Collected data
····················

(** * QuantumX bot: command dispatch, audit logging and the leveling engine

    A shallow embedding of [src/bot/index.js] (classes [CommandHandler] and
    [EventHandler]) and the properties of its dispatch pipeline, its
    experience engine and its join handling.

    Layout:
    - [Float64]: the binary64 arithmetic the leveling formulas run on;
    - [Math], [Date]: the JavaScript built-ins the code calls;
    - rows and tables of the D1 database and the SQL statements the code
      prepares;
    - a state-and-exception monad [Js] for the [async]/[await] code with its
      [try]/[catch] blocks;
    - [CommandHandler] and [EventHandler] methods, under their source names;
    - the properties. *)

From stdpp Require Import gmap strings list.
From Stdlib Require Import ZArith Lia SpecFloat.

Open Scope Z_scope.

(** ** Binary64 numbers

    JavaScript numbers are IEEE-754 binary64 values.  The bot only computes
    with non-negative finite ones, far from the subnormal and overflow ranges,
    so a number is a pair [(m, e)] standing for [m * 2^e], and every operation
    computes the exact result and rounds it to 53 significant bits, ties to
    even. *)
Module Float64.

Record double := mk { mant : Z; expo : Z }.

(** [rne n s sticky]: [n / 2^s] rounded to the nearest integer, ties to
    even; [sticky] tells that [n] itself is already a truncation of the
    exact value (some non-zero part below it was dropped). *)
Definition rne (n s : Z) (sticky : bool) : Z :=
  if s <=? 0 then n
  else
    let q := n / 2 ^ s in
    let r := n mod 2 ^ s in
    let half := 2 ^ (s - 1) in
    if r <? half then q
    else if (half <? r) || sticky then q + 1
    else if Z.even q then q else q + 1.

(** Number of bits that do not fit in a 53-bit significand. *)
Definition excess (n : Z) : Z := Z.max 0 (Z.log2 n + 1 - 53).

Definition round (n e : Z) (sticky : bool) : double :=
  let s := excess n in mk (rne n s sticky) (e + s).

Definition of_Z (n : Z) : double := round n 0 false.
Definition of_N (n : N) : double := of_Z (Z.of_N n).

Definition mul (x y : double) : double :=
  round (mant x * mant y) (expo x + expo y) false.

Definition add (x y : double) : double :=
  let e := Z.min (expo x) (expo y) in
  round (mant x * 2 ^ (expo x - e) + mant y * 2 ^ (expo y - e)) e false.

(** Square root: the integer root of the significand scaled by [2^108]
    has more than 53 bits; whether it is exact is the sticky bit. *)
Definition sqrt (x : double) : double :=
  let (m, e) := if Z.even (expo x) then (mant x, expo x)
                else (2 * mant x, expo x - 1) in
  let n := m * 2 ^ 108 in
  let q := Z.sqrt n in
  round q (e / 2 - 54) (negb (q * q =? n)).

(** Largest integer below or equal to a number. *)
Definition floor (x : double) : Z := Z.shiftl (mant x) (expo x).

(** The literal [0.1]: the binary64 value nearest to one tenth. *)
Definition tenth : double := mk 3602879701896397 (-55).

End Float64.

(** ** Values that can be thrown

    [catch (error)] binds whatever was thrown; the code only reads
    [error.message] from it. *)
Inductive Thrown :=
| ErrorObject (message : string)  (* an [Error], or any object with a message *)
| NoMessage                       (* a value whose [message] is [undefined] *)
| Null
| Undefined.

(** ** The D1 database *)

(** Row identifiers, [`${prefix}_${Date.now()}_${Math.random()...}`]: the
    prefix, the clock reading and the random number the suffix is printed
    from. *)
Inductive RowId := MkRowId (prefix : string) (stamp : Z) (suffix : Float64.double).

(** Timestamp columns hold what [CURRENT_TIMESTAMP] writes, a date and time
    to the second: a number of seconds since the epoch. *)
Record CommandUsageRecord := {
  cu_id : RowId;
  cu_command_name : string;
  cu_server_id : option string;
  cu_user_id : string;
  cu_success : Z;
  cu_execution_time : Z;
  cu_error_message : option string;
  cu_used_at : Z
}.

Record UserLevel := {
  ul_id : RowId;
  ul_user_id : string;
  ul_server_id : string;
  ul_xp : N;
  ul_level : N;
  ul_messages_sent : N;
  ul_last_xp_gain : option Z
}.

Record ServerConfig := {
  sc_server_id : string;
  sc_server_name : string;
  sc_created_at : Z;
  sc_leveling_enabled : Z
}.

Record BotStats := {
  bs_id : string;
  bs_total_servers : Z;
  bs_total_users : Z;
  bs_last_restart : Z;
  bs_recorded_at : Z
}.

Record Database := {
  command_usage : list CommandUsageRecord;
  user_levels : list UserLevel;
  server_configs : list ServerConfig;
  bot_stats : list BotStats
}.

(** The statements the code prepares and runs, with their bound values;
    the last argument of each is the value of [CURRENT_TIMESTAMP]. *)
Inductive Statement :=
| InsertCommandUsage (id : RowId) (command_name : string) (server_id : option string)
    (user_id : string) (success : Z) (execution_time : Z)
    (error_message : option string) (now : Z)
| InsertOrReplaceBotStats (id : string) (total_servers total_users : Z) (now : Z)
| InsertOrIgnoreServerConfig (server_id server_name : string) (now : Z)
| UpdateUserLevel (xp level : N) (user_id server_id : string) (now : Z)
| InsertUserLevel (id : RowId) (user_id server_id : string) (xp : N) (now : Z).

Module SQL.

(** [CURRENT_TIMESTAMP] at a clock reading in milliseconds. *)
Definition CURRENT_TIMESTAMP (clock_ms : Z) : Z := clock_ms / 1000.

Definition is_user_level (user_id server_id : string) (r : UserLevel) : bool :=
  String.eqb (ul_user_id r) user_id && String.eqb (ul_server_id r) server_id.

Definition is_server_config (server_id : string) (r : ServerConfig) : bool :=
  String.eqb (sc_server_id r) server_id.

(** [SELECT * FROM user_levels WHERE user_id = ? AND server_id = ?],
    read with [first()]. *)
Definition select_user_level (user_id server_id : string) (db : Database)
  : option UserLevel :=
  find (is_user_level user_id server_id) (user_levels db).

(** [SELECT * FROM server_configs WHERE server_id = ?], read with
    [first()]. *)
Definition select_server_config (server_id : string) (db : Database)
  : option ServerConfig :=
  find (is_server_config server_id) (server_configs db).

Definition set_command_usage (t : list CommandUsageRecord) (db : Database) :=
  {| command_usage := t; user_levels := user_levels db;
     server_configs := server_configs db; bot_stats := bot_stats db |}.
Definition set_user_levels (t : list UserLevel) (db : Database) :=
  {| command_usage := command_usage db; user_levels := t;
     server_configs := server_configs db; bot_stats := bot_stats db |}.
Definition set_server_configs (t : list ServerConfig) (db : Database) :=
  {| command_usage := command_usage db; user_levels := user_levels db;
     server_configs := t; bot_stats := bot_stats db |}.
Definition set_bot_stats (t : list BotStats) (db : Database) :=
  {| command_usage := command_usage db; user_levels := user_levels db;
     server_configs := server_configs db; bot_stats := t |}.

(** [UPDATE user_levels SET xp = ?, level = ?, messages_sent =
    messages_sent + 1, last_xp_gain = CURRENT_TIMESTAMP WHERE ...] on one
    row. *)
Definition update_user_level (xp level : N) (user_id server_id : string) (now : Z)
    (r : UserLevel) : UserLevel :=
  if is_user_level user_id server_id r then
    {| ul_id := ul_id r; ul_user_id := ul_user_id r; ul_server_id := ul_server_id r;
       ul_xp := xp; ul_level := level;
       ul_messages_sent := (ul_messages_sent r + 1)%N;
       ul_last_xp_gain := Some now |}
  else r.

····················

The answer must consist of each line from the entries that contains the string "RowId".

Inductive RowId := MkRowId (prefix : string) (stamp : Z) (suffix : Float64.double).
  cu_id : RowId;
  ul_id : RowId;
| InsertCommandUsage (id : RowId) (command_name : string) (server_id : option string)
| InsertUserLevel (id : RowId) (user_id server_id : string) (xp : N) (now : Z).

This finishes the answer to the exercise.